▶ **WORK INSTRUCTION**: The answer must consist only of the lines from the line with "Lemma readChunk_start s" to the line with "(s0, Ok (sliceReadContent data off size))", both included, exactly as they stand below.

BEGIN SOURCE INFORMATION

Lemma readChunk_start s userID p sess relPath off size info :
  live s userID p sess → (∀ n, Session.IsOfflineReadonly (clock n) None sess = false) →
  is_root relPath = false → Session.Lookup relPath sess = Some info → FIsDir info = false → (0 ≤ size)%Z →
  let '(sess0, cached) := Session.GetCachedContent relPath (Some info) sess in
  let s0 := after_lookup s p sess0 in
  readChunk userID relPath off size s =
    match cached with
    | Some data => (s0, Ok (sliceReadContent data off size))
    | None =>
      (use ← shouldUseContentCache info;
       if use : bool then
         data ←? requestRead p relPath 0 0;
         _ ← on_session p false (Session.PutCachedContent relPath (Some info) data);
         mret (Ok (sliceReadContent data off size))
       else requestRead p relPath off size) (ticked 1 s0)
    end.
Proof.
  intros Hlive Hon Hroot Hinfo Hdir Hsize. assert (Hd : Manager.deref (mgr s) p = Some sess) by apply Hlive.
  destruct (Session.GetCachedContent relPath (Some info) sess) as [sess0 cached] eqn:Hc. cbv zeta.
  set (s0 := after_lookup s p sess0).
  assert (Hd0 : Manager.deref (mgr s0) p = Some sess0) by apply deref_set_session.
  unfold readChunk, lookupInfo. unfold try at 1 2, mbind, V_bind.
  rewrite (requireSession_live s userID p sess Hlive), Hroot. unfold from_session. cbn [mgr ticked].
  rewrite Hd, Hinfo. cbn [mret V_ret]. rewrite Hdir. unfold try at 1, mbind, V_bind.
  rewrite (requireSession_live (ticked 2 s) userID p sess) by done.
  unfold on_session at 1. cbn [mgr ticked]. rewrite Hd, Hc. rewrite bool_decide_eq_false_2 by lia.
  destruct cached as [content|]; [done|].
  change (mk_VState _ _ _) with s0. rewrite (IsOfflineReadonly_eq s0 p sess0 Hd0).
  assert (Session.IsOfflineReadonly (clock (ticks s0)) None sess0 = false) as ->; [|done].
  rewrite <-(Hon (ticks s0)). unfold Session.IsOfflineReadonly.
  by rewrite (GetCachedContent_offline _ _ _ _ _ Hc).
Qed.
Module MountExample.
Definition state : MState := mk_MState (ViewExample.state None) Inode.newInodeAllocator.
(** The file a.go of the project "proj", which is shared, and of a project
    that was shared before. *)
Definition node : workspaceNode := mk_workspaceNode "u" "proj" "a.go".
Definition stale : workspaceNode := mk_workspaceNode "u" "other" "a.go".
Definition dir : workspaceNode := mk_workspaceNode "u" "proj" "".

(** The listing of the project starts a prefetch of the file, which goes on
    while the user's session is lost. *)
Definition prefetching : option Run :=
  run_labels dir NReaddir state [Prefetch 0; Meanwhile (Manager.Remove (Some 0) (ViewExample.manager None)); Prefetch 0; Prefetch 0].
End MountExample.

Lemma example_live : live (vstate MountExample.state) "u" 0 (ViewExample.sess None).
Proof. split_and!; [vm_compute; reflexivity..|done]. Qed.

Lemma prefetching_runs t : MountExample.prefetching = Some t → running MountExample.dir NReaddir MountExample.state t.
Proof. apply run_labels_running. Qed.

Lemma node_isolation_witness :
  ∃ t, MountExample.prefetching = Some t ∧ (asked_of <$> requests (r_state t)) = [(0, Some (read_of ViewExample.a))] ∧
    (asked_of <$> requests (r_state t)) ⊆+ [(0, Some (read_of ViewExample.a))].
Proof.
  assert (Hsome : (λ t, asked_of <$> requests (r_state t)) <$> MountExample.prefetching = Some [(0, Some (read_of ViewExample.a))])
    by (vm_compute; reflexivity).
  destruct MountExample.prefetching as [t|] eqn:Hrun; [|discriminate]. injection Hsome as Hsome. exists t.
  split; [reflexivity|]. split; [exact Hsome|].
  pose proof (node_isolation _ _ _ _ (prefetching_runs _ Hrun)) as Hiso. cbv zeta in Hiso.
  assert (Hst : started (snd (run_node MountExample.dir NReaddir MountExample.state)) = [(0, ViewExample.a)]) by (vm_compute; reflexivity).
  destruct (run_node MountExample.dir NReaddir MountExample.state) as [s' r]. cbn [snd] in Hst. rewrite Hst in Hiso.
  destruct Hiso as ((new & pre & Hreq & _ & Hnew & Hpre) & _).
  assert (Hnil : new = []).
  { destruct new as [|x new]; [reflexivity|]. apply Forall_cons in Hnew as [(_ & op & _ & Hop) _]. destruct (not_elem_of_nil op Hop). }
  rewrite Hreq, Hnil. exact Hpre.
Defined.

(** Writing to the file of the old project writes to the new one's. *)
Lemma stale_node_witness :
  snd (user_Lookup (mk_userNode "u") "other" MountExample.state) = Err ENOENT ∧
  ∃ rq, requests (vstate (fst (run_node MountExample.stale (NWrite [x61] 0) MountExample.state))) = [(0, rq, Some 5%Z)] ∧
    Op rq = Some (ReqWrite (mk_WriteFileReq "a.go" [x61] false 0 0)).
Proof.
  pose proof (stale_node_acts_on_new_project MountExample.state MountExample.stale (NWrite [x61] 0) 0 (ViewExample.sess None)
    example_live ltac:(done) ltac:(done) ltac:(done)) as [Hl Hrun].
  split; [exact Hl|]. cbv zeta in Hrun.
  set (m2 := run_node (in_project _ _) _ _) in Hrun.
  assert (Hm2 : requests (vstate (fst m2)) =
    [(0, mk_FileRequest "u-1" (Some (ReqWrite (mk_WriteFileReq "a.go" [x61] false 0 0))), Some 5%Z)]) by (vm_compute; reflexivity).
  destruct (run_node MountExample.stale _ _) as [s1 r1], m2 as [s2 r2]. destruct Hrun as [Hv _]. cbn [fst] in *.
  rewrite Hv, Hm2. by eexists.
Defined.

END SOURCE INFORMATION
BEGIN SOURCE INFORMATION

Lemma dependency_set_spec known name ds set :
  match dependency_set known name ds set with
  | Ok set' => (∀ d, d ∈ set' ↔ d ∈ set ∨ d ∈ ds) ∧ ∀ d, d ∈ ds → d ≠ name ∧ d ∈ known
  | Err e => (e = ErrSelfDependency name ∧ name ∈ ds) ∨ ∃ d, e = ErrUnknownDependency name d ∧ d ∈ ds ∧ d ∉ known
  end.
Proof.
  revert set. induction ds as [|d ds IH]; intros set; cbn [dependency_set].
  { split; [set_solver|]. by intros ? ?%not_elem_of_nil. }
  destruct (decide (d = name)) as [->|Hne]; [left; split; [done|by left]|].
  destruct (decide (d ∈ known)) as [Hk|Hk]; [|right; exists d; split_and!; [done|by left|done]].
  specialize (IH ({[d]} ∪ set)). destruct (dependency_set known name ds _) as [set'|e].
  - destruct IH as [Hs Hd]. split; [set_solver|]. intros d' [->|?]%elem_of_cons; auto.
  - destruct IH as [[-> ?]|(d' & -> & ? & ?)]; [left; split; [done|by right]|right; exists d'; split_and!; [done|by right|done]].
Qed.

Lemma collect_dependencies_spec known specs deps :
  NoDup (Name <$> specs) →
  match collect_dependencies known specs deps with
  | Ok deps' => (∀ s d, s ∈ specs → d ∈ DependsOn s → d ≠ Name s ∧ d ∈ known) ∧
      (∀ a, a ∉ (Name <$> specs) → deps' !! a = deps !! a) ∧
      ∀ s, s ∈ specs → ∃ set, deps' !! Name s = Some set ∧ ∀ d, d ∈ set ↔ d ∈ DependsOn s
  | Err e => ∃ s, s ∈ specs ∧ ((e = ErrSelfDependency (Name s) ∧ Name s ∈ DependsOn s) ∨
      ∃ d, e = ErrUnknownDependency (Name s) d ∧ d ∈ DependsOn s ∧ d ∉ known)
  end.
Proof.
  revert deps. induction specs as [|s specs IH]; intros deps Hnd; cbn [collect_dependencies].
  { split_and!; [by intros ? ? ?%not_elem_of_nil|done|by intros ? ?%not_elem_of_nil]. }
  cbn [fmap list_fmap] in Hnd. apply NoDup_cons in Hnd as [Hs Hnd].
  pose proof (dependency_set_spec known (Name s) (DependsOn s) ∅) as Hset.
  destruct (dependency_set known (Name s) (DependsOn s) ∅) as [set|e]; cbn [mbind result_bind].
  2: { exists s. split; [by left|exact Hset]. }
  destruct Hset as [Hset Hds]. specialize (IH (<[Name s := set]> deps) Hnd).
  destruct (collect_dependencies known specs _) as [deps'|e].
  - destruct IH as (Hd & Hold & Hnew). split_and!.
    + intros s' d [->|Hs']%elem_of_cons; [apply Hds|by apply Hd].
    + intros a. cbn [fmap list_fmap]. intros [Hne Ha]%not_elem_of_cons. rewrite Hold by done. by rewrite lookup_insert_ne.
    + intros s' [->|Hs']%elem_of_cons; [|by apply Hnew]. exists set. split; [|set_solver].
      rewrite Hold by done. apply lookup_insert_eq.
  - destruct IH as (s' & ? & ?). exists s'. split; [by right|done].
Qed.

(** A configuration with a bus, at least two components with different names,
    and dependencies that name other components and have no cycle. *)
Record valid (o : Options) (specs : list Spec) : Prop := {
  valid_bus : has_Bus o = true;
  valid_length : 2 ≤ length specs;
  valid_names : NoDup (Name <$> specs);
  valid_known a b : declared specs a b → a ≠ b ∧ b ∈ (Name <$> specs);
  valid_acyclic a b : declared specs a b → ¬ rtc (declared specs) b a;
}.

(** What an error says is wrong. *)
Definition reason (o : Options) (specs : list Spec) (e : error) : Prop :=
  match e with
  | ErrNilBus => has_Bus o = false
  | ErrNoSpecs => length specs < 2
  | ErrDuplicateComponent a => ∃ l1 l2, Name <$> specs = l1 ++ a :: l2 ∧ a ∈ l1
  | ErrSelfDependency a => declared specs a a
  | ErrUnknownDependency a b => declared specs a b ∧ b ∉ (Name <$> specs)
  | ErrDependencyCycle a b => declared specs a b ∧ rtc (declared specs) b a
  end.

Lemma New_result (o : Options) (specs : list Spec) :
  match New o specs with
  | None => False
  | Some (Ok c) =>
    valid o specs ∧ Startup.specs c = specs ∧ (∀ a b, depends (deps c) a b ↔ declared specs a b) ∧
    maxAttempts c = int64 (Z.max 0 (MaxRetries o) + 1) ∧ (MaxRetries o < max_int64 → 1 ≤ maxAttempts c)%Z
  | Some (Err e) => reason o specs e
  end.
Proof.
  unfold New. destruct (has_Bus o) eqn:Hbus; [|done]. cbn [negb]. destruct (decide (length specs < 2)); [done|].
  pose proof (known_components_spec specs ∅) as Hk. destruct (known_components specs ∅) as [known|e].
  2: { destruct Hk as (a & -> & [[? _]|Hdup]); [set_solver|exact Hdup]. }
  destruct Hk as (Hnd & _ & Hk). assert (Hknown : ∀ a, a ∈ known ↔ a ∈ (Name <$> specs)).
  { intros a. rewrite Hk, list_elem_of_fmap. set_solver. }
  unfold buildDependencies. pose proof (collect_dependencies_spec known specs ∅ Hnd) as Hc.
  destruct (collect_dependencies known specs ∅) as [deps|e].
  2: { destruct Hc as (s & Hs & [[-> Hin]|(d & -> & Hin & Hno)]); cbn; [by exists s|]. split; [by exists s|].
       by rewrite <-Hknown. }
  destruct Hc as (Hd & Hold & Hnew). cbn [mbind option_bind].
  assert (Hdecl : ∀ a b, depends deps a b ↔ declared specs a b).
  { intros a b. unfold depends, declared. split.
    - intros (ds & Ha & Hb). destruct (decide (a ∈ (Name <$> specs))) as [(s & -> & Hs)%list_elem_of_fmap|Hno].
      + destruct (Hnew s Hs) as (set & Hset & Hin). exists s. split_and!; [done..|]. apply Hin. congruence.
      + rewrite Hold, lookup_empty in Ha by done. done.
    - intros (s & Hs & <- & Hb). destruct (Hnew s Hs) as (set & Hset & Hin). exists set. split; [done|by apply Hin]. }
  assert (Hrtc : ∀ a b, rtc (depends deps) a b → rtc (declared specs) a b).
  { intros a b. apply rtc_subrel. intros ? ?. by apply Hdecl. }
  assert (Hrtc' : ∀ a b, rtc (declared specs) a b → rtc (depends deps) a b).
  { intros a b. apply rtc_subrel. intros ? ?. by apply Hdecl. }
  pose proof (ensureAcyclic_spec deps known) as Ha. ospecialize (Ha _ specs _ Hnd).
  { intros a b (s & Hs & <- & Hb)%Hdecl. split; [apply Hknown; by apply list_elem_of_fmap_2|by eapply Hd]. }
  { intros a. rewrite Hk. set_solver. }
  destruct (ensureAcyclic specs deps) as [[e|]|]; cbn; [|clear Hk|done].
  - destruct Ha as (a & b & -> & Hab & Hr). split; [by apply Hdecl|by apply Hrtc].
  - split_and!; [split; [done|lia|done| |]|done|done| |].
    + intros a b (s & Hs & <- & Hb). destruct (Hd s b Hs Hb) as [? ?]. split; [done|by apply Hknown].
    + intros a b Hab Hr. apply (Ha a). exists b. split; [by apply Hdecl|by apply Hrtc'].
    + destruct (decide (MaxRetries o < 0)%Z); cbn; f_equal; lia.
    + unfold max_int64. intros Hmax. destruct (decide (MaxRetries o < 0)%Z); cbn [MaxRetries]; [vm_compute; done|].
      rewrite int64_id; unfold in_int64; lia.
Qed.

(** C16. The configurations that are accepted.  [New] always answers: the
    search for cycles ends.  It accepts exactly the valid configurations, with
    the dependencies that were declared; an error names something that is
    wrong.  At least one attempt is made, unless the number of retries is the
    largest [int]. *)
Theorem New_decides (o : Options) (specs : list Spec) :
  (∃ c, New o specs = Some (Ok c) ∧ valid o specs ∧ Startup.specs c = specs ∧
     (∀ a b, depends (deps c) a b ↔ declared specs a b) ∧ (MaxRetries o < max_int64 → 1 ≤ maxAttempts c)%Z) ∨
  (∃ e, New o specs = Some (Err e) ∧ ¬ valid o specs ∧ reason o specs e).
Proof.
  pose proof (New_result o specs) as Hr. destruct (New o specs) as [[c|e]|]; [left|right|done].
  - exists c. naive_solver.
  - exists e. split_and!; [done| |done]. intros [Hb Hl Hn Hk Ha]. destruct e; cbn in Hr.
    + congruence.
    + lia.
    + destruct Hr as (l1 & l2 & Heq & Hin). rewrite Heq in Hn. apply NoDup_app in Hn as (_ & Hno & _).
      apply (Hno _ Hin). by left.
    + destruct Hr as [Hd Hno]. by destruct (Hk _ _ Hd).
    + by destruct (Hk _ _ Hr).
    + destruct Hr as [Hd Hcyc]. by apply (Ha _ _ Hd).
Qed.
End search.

END SOURCE INFORMATION

▶ **TASK ANSWER**:
Lemma readChunk_start s userID p sess relPath off size info :
  live s userID p sess → (∀ n, Session.IsOfflineReadonly (clock n) None sess = false) →
  is_root relPath = false → Session.Lookup relPath sess = Some info → FIsDir info = false → (0 ≤ size)%Z →
  let '(sess0, cached) := Session.GetCachedContent relPath (Some info) sess in
  let s0 := after_lookup s p sess0 in
  readChunk userID relPath off size s =
    match cached with
    | Some data => (s0, Ok (sliceReadContent data off size))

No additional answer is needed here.